Arm's stock hasn't gotten much love since it debuted last week, as another Wall Street broker advised investors on Friday not to buy at current levels.
Investors haven’t shown Arm Holdings PLC’s stock much love since it debuted last week, as another Wall Street broker recommended on Friday not to buy at current prices.
Since ending its first-day of trading at $63.59 on Sept. 14, or 24.7% above its IPO price, the semiconductor design company’s stock has tumbled 20.1% amid a six-day losing streak, to wipe out about $13.1 billion in market capitalization.On Friday, Susquehanna analysts Chris Rolland and Mehdi Hosseini suggested the stock could fall even further, as they launched co-coverage of Arm with a neutral rating and a $48 stock price target, which is 5.9% below the IPO price.
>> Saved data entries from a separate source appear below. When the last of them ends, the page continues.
Lemma unnamed_step w e pid pr :
  reads w !! pid = Some pr →
  timed pr = HttpServer.Pending ∨ timed pr = TimedOut →
  pendingRead (self w) ≠ Some pid →
  ∃ pr', reads (step w e) !! pid = Some pr'
         ∧ (timed pr' = HttpServer.Pending ∨ timed pr' = TimedOut)
         ∧ pendingRead (self (step w e)) ≠ Some pid.
Proof.
  intros Hpr Ht Hne. destruct e as [|req|limit|dt| |].
  - by exists pr.
  - exists pr. change (step w (Incoming req)) with (handle_request req w).
    split_and!; [|done|].
    + destruct (handle_request_reads req w) as [->|(f & _ & _ & ->)]; [done|].
      by apply unnamed_ingest.
    + destruct (handle_request_self req w) as [[-> _]|(f & _ & _ & ->)]; [done|].
      by apply (unnamed_ingest _ w pid pr).
  - simpl. unfold read. destruct (0 <? _)%nat.
    + exists pr. unfold readResult. destruct (splice0 _ _). simpl. by split_and!.
    + exists pr. simpl. split_and!; [by apply lookup_app_l_Some | done |].
      apply lookup_lt_Some in Hpr. intros [= E]. lia.
  - simpl. rewrite list_lookup_fmap, Hpr. simpl. eexists. split_and!; [done| |done].
    unfold expire. destruct Ht as [Ht|Ht]; rewrite Ht; [|auto].
    destruct (deadline pr <=? _)%Z; simpl; auto.
  - exists pr. simpl. unfold teardown. destruct (server _); simpl; by split_and!.
  - by exists pr.
Qed.

Lemma unnamed_run es w pid pr :
  reads w !! pid = Some pr →
  timed pr = HttpServer.Pending ∨ timed pr = TimedOut →
  pendingRead (self w) ≠ Some pid →
  ∃ pr', reads (run w es) !! pid = Some pr'
         ∧ (timed pr' = HttpServer.Pending ∨ timed pr' = TimedOut).
Proof.
  revert w pr. induction es as [|e es IH]; intros w pr Hpr Ht Hne; [by exists pr|].
  change (run w (e :: es)) with (run (step w e) es).
  destruct (unnamed_step w e pid pr Hpr Ht Hne) as (pr1 & H1 & Ht1 & Hne1).
  by apply (IH _ pr1).
Qed.

(** X8: A read that is still waiting when the next read suspends is
    forgotten: [pendingRead] now names the new promise, so no request
    can hand points to the old one. All it can still do is time out
    with [{}]. *)
Theorem superseded_read_only_times_out
    (w : world) (limit : nat) (old : nat) (es : list event) :
  settled <$> reads w !! old = Some None →
  points (self w) = [] →
  (read limit w).1 = Later (length (reads w))
  ∧ old ≠ length (reads w)
  ∧ (settled <$> reads (run (read limit w).2 es) !! old = Some None
     ∨ settled <$> reads (run (read limit w).2 es) !! old = Some (Some Nothing)).
Proof.
  intros Hold Hempty.
  destruct (reads w !! old) as [pr|] eqn:Hpr; [|done].
  simpl in Hold. injection Hold as Hold.
  assert (Hpending : timed pr = HttpServer.Pending).
  { unfold settled in Hold. by destruct (timed pr). }
  pose proof (lookup_lt_Some _ _ _ Hpr) as Hlt.
  rewrite (read_suspends limit w Hempty). simpl.
  split_and!; [done | lia |].
  set (w1 := with_reads _ _).
  destruct (unnamed_run es w1 old pr) as (pr' & -> & Ht).
  - simpl. by apply lookup_app_l_Some.
  - by left.
  - simpl. intros [= E]. lia.
  - simpl. unfold settled. destruct Ht as [-> | ->]; auto.
Qed.

End Forgotten.

(** Two reads in a row on the adapter without options, then a [POST] of
    one point: the first read does not get it. *)
Lemma superseded_read_only_times_out_witness :
  let w := (read 10 (boot default_adapter)).2 in
  let post := Incoming (post_json {| emitted := [JS.Arr [JS.Num 1]]; failure := None |}) in
  settled <$> reads (@run scripted (read 10 w).2 [post]) !! 0%nat = Some None
  ∨ settled <$> reads (@run scripted (read 10 w).2 [post]) !! 0%nat
    = Some (Some Nothing).
Proof.
  intros w post.
  apply (@superseded_read_only_times_out scripted w 10 0 [post]); reflexivity.
Defined.

(** A read resolved by a [POST] keeps its point through a later timer. *)
Lemma settled_read_keeps_its_result_witness :
  let post := Incoming (post_json {| emitted := [JS.Arr [JS.Num 1]]; failure := None |}) in
  let w := @run scripted (boot default_adapter) [Read 10; post] in
  settled <$> reads (@run scripted w [Elapse 60; post]) !! 0%nat
  = Some (Some (Points [JS.Num 1])).
Proof.
  intros post w.
  apply (@settled_read_keeps_its_result scripted w [Elapse 60; post] 0
           {| deadline := 50; timed := Fulfilled (Points [JS.Num 1]) |});
    reflexivity.
Defined.

(** ** The format of a request *)

Lemma split_free c s : free_of c s = true → JS.split c s = [s].
Proof.
  induction s as [|a s IH]; simpl; [done|].
  intros [Ha Hs]%andb_true_iff. apply negb_true_iff in Ha.
  by rewrite Ha, (IH Hs).
Qed.

Lemma split_at c s s' :
  free_of c s = true → JS.split c (s +:+ String c s') = s :: JS.split c s'.
Proof.
  induction s as [|a s IH]; simpl.
  - intros _. by rewrite Ascii.eqb_refl.
  - intros [Ha Hs]%andb_true_iff. apply negb_true_iff in Ha.
    by rewrite Ha, (IH Hs).
Qed.

(** X9: Only the subtype of the Content-Type counts. For a media type
    [type/subtype] the format is the subtype, so the request gets to the
    parser exactly when the subtype is [json] or [csv], whatever the
    type; a media type without a slash has no format and is refused. *)
Theorem format_is_the_subtype (type subtype : string) :
  free_of "/" type = true → free_of "/" subtype = true →
  format_of (Some (type +:+ "/" +:+ subtype)) = Some subtype
  ∧ supported (format_of (Some (type +:+ "/" +:+ subtype)))
    = (if String.eqb subtype "json" || String.eqb subtype "csv"
       then Some subtype else None)
  ∧ format_of (Some type) = None
  ∧ supported (format_of (Some type)) = None.
Proof.
  intros Ht Hs.
  assert (Hf : format_of (Some (type +:+ "/" +:+ subtype)) = Some subtype).
  { unfold format_of. simpl.
    change ("/" +:+ subtype) with (String "/" subtype).
    by rewrite (split_at _ _ _ Ht), (split_free _ _ Hs). }
  assert (Hn : format_of (Some type) = None).
  { unfold format_of. simpl. by rewrite (split_free _ _ Ht). }
  by rewrite Hf, Hn.
Qed.

(** [text/csv] is taken as [csv]. *)
Lemma format_is_the_subtype_witness :
  supported (format_of (Some ("text" +:+ "/" +:+ "csv"))) = Some "csv".
Proof.
  apply (format_is_the_subtype "text" "csv"); reflexivity.
Defined.

(** ** Following one view on the bus *)

Import Bus.

Lemma construct_channels_differ names p i j v v' :
  (View.construct names p).1 !! i = Some v →
  (View.construct names p).1 !! j = Some v' →
  i ≠ j → View.channel v ≠ View.channel v'.
Proof.
  intros Hi Hj Hne E.
  apply construct_lookup in Hi as [Hi _], Hj as [Hj _].
  rewrite Hi, Hj in E. apply channel_name_inj in E. lia.
Qed.

Lemma heard_app ch l l' : heard ch (l ++ l') = heard ch l ++ heard ch l'.
Proof. apply filter_app. Qed.

(** What one call adds for a listener on channel [ch]. *)
Lemma perform_heard v c p ch :
  heard ch (View.log (View.perform v c p))
  = heard ch (View.log p)
    ++ (if String.eqb (View.channel v) ch
        then heard (View.channel v) (View.log (View.perform v c silent)) else []).
Proof.
  assert (Hsame : String.eqb (View.channel v) (View.channel v) = true)
    by apply String.eqb_refl.
  destruct c; simpl; unfold View.mark, View.tick, View.process, View.eof,
    View.done, View.emit; simpl; rewrite ?heard_app; unfold heard;
    rewrite <- ?app_assoc; simpl;
    rewrite ?filter_cons, ?filter_nil; simpl; rewrite ?Hsame;
    destruct (String.eqb (View.channel v) ch) eqn:E; simpl;
    repeat (case_decide; simpl in *; try done);
    rewrite ?app_nil_r; try done.
Qed.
Hosseini said that for Arm to achieve a goal of 20% revenue growth a year, it has to boost blended licensing and royalty average selling prices by 3% a year, the shipment of chips needs to increase by 8% a year and new revenue opportunities, such as new system products have to grow from the current $0 to about $1 billion by fiscal 2027.
“We see the stock having fairly valued risk/reward,” the analysts said. “The company appears to be pushing royalty rates to the limit, while also adding lower margin ‘subsystems’ revenue.”